Dal banner al futuro dell'editoria:
Neodata raccoglie 2.5 Milioni di Euro e sbarca in USA per aiutare anche gli editori americani a creare il quotidiano del futuro
Febbraio 2012
Dopo aver raggiunto la posizione leader in Italia tra i fornitori di tecnologie per l'erogazione di banner e video banner pubblicitari, Neodata Group raccoglie 2,5 milioni di finanziamento da Principia SGR - uno dei principali fondi di Venture Capital in Italia - e si prepara a sbarcare all'estero.
Con oltre 130 miliardi di contenuti digitali serviti nel 2011 e il raddoppio del volume di traffico gestito anno su anno, Neodata Group è l'unica azienda italiana con un'offerta di adserving per concessionarie e editori online. Il prodotto di punta [ad.agio] viene utilizzato dai top publisher italiani erogando oltre il 10% dei banner che vengono visualizzati dagli utenti delle rete ogni giorni in Italia.
I nuovi strumenti di supporto editoriale sviluppati da Neodata sposano la visione secondo cui il quotidiano del futuro dovrà adottare un modello user-centric rispetto all'attuale modello content-centric. In questa ottica è fondamentale monitorare in tempo reale le esigenze del lettore e adattare di conseguenza l'offerta dei contenuti editoriali. Neodata ha maturato negli anni grande esperienza nello sviluppo di tecnologia user-centric. Il nuovo prodotto Neopage, ad esempio, supporta il lavoro della news-room nel definire la migliore disposizione delle notizie in homepage permettendo all'editore di ottimizzare l'erogazione dei propri contenuti digitali in termini di efficienza, ricavi e tempo di permanenza sul sito.
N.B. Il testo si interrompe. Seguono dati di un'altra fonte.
(* ===== verification/Netpack.v ===== *)
(** * Packages on a byte stream (luaclib-src/lua-netpack.cpp)

    A gate service receives the bytes of many connections in chunks of any size and cuts
    them into packages: two bytes of length, high byte first, and the data. What is left of
    a package until its last byte arrives is kept in a hash table by socket, and packages
    that arrive together go through a ring buffer.

    A buffer is its contents (see Bytes.v). A pointer has one owner at a time, so that freeing
    a buffer is the end of its contents. The userdata at index 1 of the Lua stack is an
    optional queue; a cell of its ring that was never written is [netpack_default] here and
    indeterminate in the program, which reads only cells between head and tail. *)
From S2P Require Import Prelude Bytes SocketMessage.
Open Scope list_scope.
Open Scope Z_scope.

Definition QUEUE_SIZE : Z := 1024.
Definition HASH_SIZE : Z := 4096.

Record netpack := mkNp { np_socket_id : Z; np_size : Z; np_buf_ptr : buffer }.
Definition netpack_default : netpack := mkNp 0 0 [].

(** [next] is the order of the list *)
Record uncomplete := mkUc { uc_pack : netpack; uc_read : Z; uc_header : Z }.

Record msg_queue := mkQueue {
  q_cap : Z;
  q_head : Z;
  q_tail : Z;
  q_hash : list (list uncomplete);
  q_queue : list netpack
}.
#[export] Instance eta_msg_queue : Eta msg_queue := λ r,
  mkQueue (q_cap r) (q_head r) (q_tail r) (q_hash r) (q_queue r).

(** a sum of [int]s is an [int] *)
Definition hash_socket_id (socket_id : Z) : result Z :=
  let a := Z.shiftr socket_id 24 in
  let b := Z.shiftr socket_id 12 in
  ab <- int_chk (a + b);;
  abc <- int_chk (ab + socket_id);;
  Ok (u32 abc mod HASH_SIZE).

(** the walk along a list: the entry of the socket and the list without it *)
Fixpoint unlink_uncomplete (socket_id : Z) (l : list uncomplete) : option (uncomplete * list uncomplete) :=
  match l with
  | [] => None
  | uc :: l =>
      if np_socket_id (uc_pack uc) =? socket_id then Some (uc, l)
      else match unlink_uncomplete socket_id l with
           | Some (found, l) => Some (found, uc :: l)
           | None => None
           end
  end.

Definition _find_uncomplete (q : option msg_queue) (socket_id : Z) : result (option uncomplete * option msg_queue) :=
  match q with
  | None => Ok (None, None)
  | Some q =>
      h <- hash_socket_id socket_id;;
      l <- arr_get (q_hash q) h;;
      match unlink_uncomplete socket_id l with
      | None => Ok (None, Some q)
      | Some (uc, l) => hash <- arr_set (q_hash q) h l;; Ok (Some uc, Some (q <| q_hash := hash |>))
      end
  end.

Definition get_queue (q : option msg_queue) : msg_queue :=
  default (mkQueue QUEUE_SIZE 0 0 (replicate (Z.to_nat HASH_SIZE) []) (replicate (Z.to_nat QUEUE_SIZE) netpack_default)) q.

Definition expand_queue (q : msg_queue) : result msg_queue :=
  cap <- int_chk (q_cap q + QUEUE_SIZE);;
  queue <- for_loop (Z.to_nat (q_cap q)) 0 (λ i nq,
      np <- arr_get (q_queue q) ((q_head q + i) mod q_cap q);; arr_set nq i np)
    (replicate (Z.to_nat cap) netpack_default);;
  Ok (mkQueue cap 0 (q_cap q) (q_hash q) queue).

Definition push_data (q : option msg_queue) (socket_id : Z) (buf : buffer) (size : Z) : result msg_queue :=
  let q := get_queue q in
  queue <- arr_set (q_queue q) (q_tail q) (mkNp socket_id size buf);;
  let tail := q_tail q + 1 in
  let tail := if q_cap q <=? tail then tail - q_cap q else tail in
  let q := q <| q_queue := queue |> <| q_tail := tail |> in
  if q_head q =? tail then expand_queue q else Ok q.

(** a new entry at the head of its list *)
Definition save_uncomplete (q : option msg_queue) (uc : uncomplete) : result msg_queue :=
  let q := get_queue q in
  h <- hash_socket_id (np_socket_id (uc_pack uc));;
  l <- arr_get (q_hash q) h;;
  hash <- arr_set (q_hash q) h (uc :: l);;
  Ok (q <| q_hash := hash |>).

Definition _read_size (b0 b1 : Z) : Z := Z.lor (Z.shiftl b0 8) b1.

(** the entry for a package of which [bytes] arrived *)
Definition partial_pack (socket_id pack_size : Z) (bytes : list Z) : result uncomplete :=
  buf <- copy_into (malloc_buffer pack_size) 0 bytes;;
  Ok (mkUc (mkNp socket_id pack_size buf) (Z.of_nat (length bytes)) 0).
Definition header_pack (socket_id b : Z) : uncomplete := mkUc (mkNp socket_id 0 []) (-1) b.

Fixpoint _push_more (fuel : nat) (q : option msg_queue) (socket_id : Z) (buf : list Z) : result msg_queue :=
  match fuel with
  | O => Err OutOfFuel
  | S fuel =>
      match buf with
      | [] => Err OutOfBounds
      | [b] => save_uncomplete q (header_pack socket_id b)
      | b0 :: b1 :: buf =>
          let pack_size := _read_size b0 b1 in
          if Z.of_nat (length buf) <? pack_size then
            uc <- partial_pack socket_id pack_size buf;; save_uncomplete q uc
          else
            pack <- copy_into (malloc_buffer pack_size) 0 (take (Z.to_nat pack_size) buf);;
            q <- push_data q socket_id pack pack_size;;
            let buf := drop (Z.to_nat pack_size) buf in
            if 0 <? Z.of_nat (length buf) then _push_more fuel (Some q) socket_id buf else Ok q
      end
  end.

Definition _close_uncomplete (q : option msg_queue) (socket_id : Z) : result (option msg_queue) :=
  let* (_, q) := _find_uncomplete q socket_id in Ok q.

(** what [filter] returns after the queue: nothing, or the type and its arguments *)
Inductive filter_result :=
  | FilterNone
  | FilterData (socket_id : Z) (buf : buffer) (size : Z)
  | FilterMore
  | FilterError (socket_id : Z) (text : list Z)
  | FilterOpen (socket_id : Z) (text : list Z)
  | FilterClose (socket_id : Z)
  | FilterWarning (socket_id ud : Z).

(** the rest of [filter_data_] once the header of the entry [uc] is known *)
Definition fill_uncomplete (q : option msg_queue) (socket_id : Z) (uc : uncomplete) (buf : list Z)
  : result (filter_result * option msg_queue) :=
  let pack := uc_pack uc in
  let need := np_size pack - uc_read uc in
  if Z.of_nat (length buf) <? need then
    b <- copy_into (np_buf_ptr pack) (uc_read uc) buf;;
    q <- save_uncomplete q (mkUc (mkNp (np_socket_id pack) (np_size pack) b) (uc_read uc + Z.of_nat (length buf)) (uc_header uc));;
    Ok (FilterNone, Some q)
  else
    b <- copy_into (np_buf_ptr pack) (uc_read uc) (take (Z.to_nat need) buf);;
    let buf := drop (Z.to_nat need) buf in
    if Z.of_nat (length buf) =? 0 then Ok (FilterData socket_id b (np_size pack), q)
    else
      q <- push_data q socket_id b (np_size pack);;
      q <- _push_more (length buf) (Some q) socket_id buf;;
      Ok (FilterMore, Some q).

Definition filter_data_ (q : option msg_queue) (socket_id : Z) (buf : list Z) : result (filter_result * option msg_queue) :=
  let* (uc, q) := _find_uncomplete q socket_id in
  match uc with
  | Some uc =>
      if uc_read uc <? 0 then
        massert (uc_read uc =? -1);;;
        match buf with
        | [] => Err OutOfBounds
        | b :: buf =>
            let pack_size := Z.lor b (Z.shiftl (uc_header uc) 8) in
            fill_uncomplete q socket_id
              (mkUc (mkNp (np_socket_id (uc_pack uc)) pack_size (malloc_buffer pack_size)) 0 (uc_header uc)) buf
        end
      else fill_uncomplete q socket_id uc buf
  | None =>
      match buf with
      | [] => Err OutOfBounds
      | [b] => q <- save_uncomplete q (header_pack socket_id b);; Ok (FilterNone, Some q)
      | b0 :: b1 :: buf =>
          let pack_size := _read_size b0 b1 in
          if Z.of_nat (length buf) <? pack_size then
            uc <- partial_pack socket_id pack_size buf;;
            q <- save_uncomplete q uc;;
            Ok (FilterNone, Some q)
          else
            pack <- copy_into (malloc_buffer pack_size) 0 (take (Z.to_nat pack_size) buf);;
            if Z.of_nat (length buf) =? pack_size then Ok (FilterData socket_id pack pack_size, q)
            else
              q <- push_data q socket_id pack pack_size;;
              let buf := drop (Z.to_nat pack_size) buf in
              q <- _push_more (length buf) (Some q) socket_id buf;;
              Ok (FilterMore, Some q)
      end
  end.

(** [_pushstring] of the text after a message; with a [buffer] its length is -1 *)
Definition _pushstring (data : option (list Z)) (text : list Z) : result (list Z) :=
  match data with None => Ok text | Some _ => Err OutOfBounds end.

(** [l_filter]: the message is its fields, the data its [buffer] points to ([None] for
    [nullptr]) and the text after it *)
Definition l_filter (q : option msg_queue) (socket_event socket_id ud : Z) (data : option (list Z)) (text : list Z)
  : result (filter_result * option msg_queue) :=
  if socket_event =? SKYNET_SOCKET_EVENT_DATA then
    match data with
    | None => Err AssertFail
    | Some data =>
        if (ud <? 0) || (Z.of_nat (length data) <? ud) then Err OutOfBounds
        else filter_data_ q socket_id (take (Z.to_nat ud) data)
    end
  else if socket_event =? SKYNET_SOCKET_EVENT_CONNECT then Ok (FilterNone, q)
  else if socket_event =? SKYNET_SOCKET_EVENT_CLOSE then
    q <- _close_uncomplete q socket_id;; Ok (FilterClose socket_id, q)
  else if socket_event =? SKYNET_SOCKET_EVENT_ACCEPT then text <- _pushstring data text;; Ok (FilterOpen ud text, q)
  else if socket_event =? SKYNET_SOCKET_EVENT_ERROR then
    q <- _close_uncomplete q socket_id;; text <- _pushstring data text;; Ok (FilterError socket_id text, q)
  else if socket_event =? SKYNET_SOCKET_EVENT_WARNING then Ok (FilterWarning socket_id ud, q)
  else Ok (FilterNone, q).

(** [l_pop]: [None] when the queue is empty *)
Definition l_pop (q : option msg_queue) : result (option netpack * option msg_queue) :=
  match q with
  | None => Ok (None, None)
  | Some q =>
      if q_head q =? q_tail q then Ok (None, Some q)
      else
        np <- arr_get (q_queue q) (q_head q);;
        let head := q_head q + 1 in
        Ok (Some np, Some (q <| q_head := if q_cap q <=? head then 0 else head |>))
  end.

(** [l_pack]: [None] is the Lua error *)
Definition l_pack (data : list Z) : option (list Z) :=
  let len := Z.of_nat (length data) in
  if 0x10000 <=? len then None
  else Some (Z.land (Z.shiftr len 8) 0xff :: Z.land len 0xff :: data).

(** [l_clear]: every buffer of the lists and of the ring is freed *)
Definition l_clear (q : option msg_queue) : option msg_queue :=
  (λ q, q <| q_hash := map (λ _, []) (q_hash q) |> <| q_head := 0 |> <| q_tail := 0 |>) <$> q.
Andrea Santagata, fondatore di Liquida e CEO di Banzai Media, commenta: "Il sistema Neopage ci fornisce in tempo reale preziose statistiche che combinate con la nostra linea editoriale ci permette di trattenere i lettori più a lungo sui nostri siti. Neodata è da tempo il nostro partner ideale con un team di professionisti molto competente e una concezione innovativa circa l'utilizzo della tecnologia a supporto degli on-line publisher".
Giovanni Giuffrida, fondatore e amministratore di Neodata, si dice: "veramente entusiasta dell'operazione con Principia; questo investimento permetterà di consolidare la nostra posizione in Italia e metterà il turbo allo sviluppo con un significativo piano di espansione dell'organico nei prossimi anni e di rapidissima internazionalizzazione della nostra azienda. Abbiamo appena costituito la filiale americana di Neodata e aperto il primo ufficio a Los Angeles che ospiterà circa dieci unità entro fine 2012."
Andrea di Camillo, partner di Principia SGR commenta così l'operazione: "Neodata ha dimostrato in questi anni di avere un team estremamente focalizzato, una visione chiara sul futuro dell'editoria online e una base clienti solida e in continua crescita. Siamo felici di poter aiutare la società nei piani di sviluppo all'estero".
Neodata Group
Presente sul mercato italiano dal 2004, con soluzioni per concessionarie ed editori on line, oggi Neodata è il punto di riferimento per gli operatori della pubblicità e dell'editoria digitale che hanno scelto di puntare sull'innovazione tecnologica, l'esperienza e la passione. Fin dagli esordi Neodata mantiene un rapporto personale con i propri clienti adattando e proponendo servizi innovativi. Con uffici a Milano, Catania e Los Angeles, Neodata si conferma il partner preferito dai top publisher italiani, tra i quali Mediaset, Repubblica, Seat Pagine Gialle e Bianche, Tiscali e Sipra.
Principia SGR è oggi una delle maggiori realtà operanti nel settore del venture capital italiano per masse gestite, potendo contare su una dotazione complessiva di circa 90 milioni di Euro, gestiti tramite due fondi chiusi, denominati "Fondo Principia" e "Principia II", con focus sul territorio, soprattutto del Centro-Sud, e sulle specificità tipicamente italiane in termini di competenze e creatività. Inoltre, il fondo è tra i beneficiari - insieme ad altre società di gestione - delle risorse del Fondo High Tech promosso dal DIT (Dipartimento per l'innovazione e le tecnologie della Presidenza del Consiglio dei Ministri).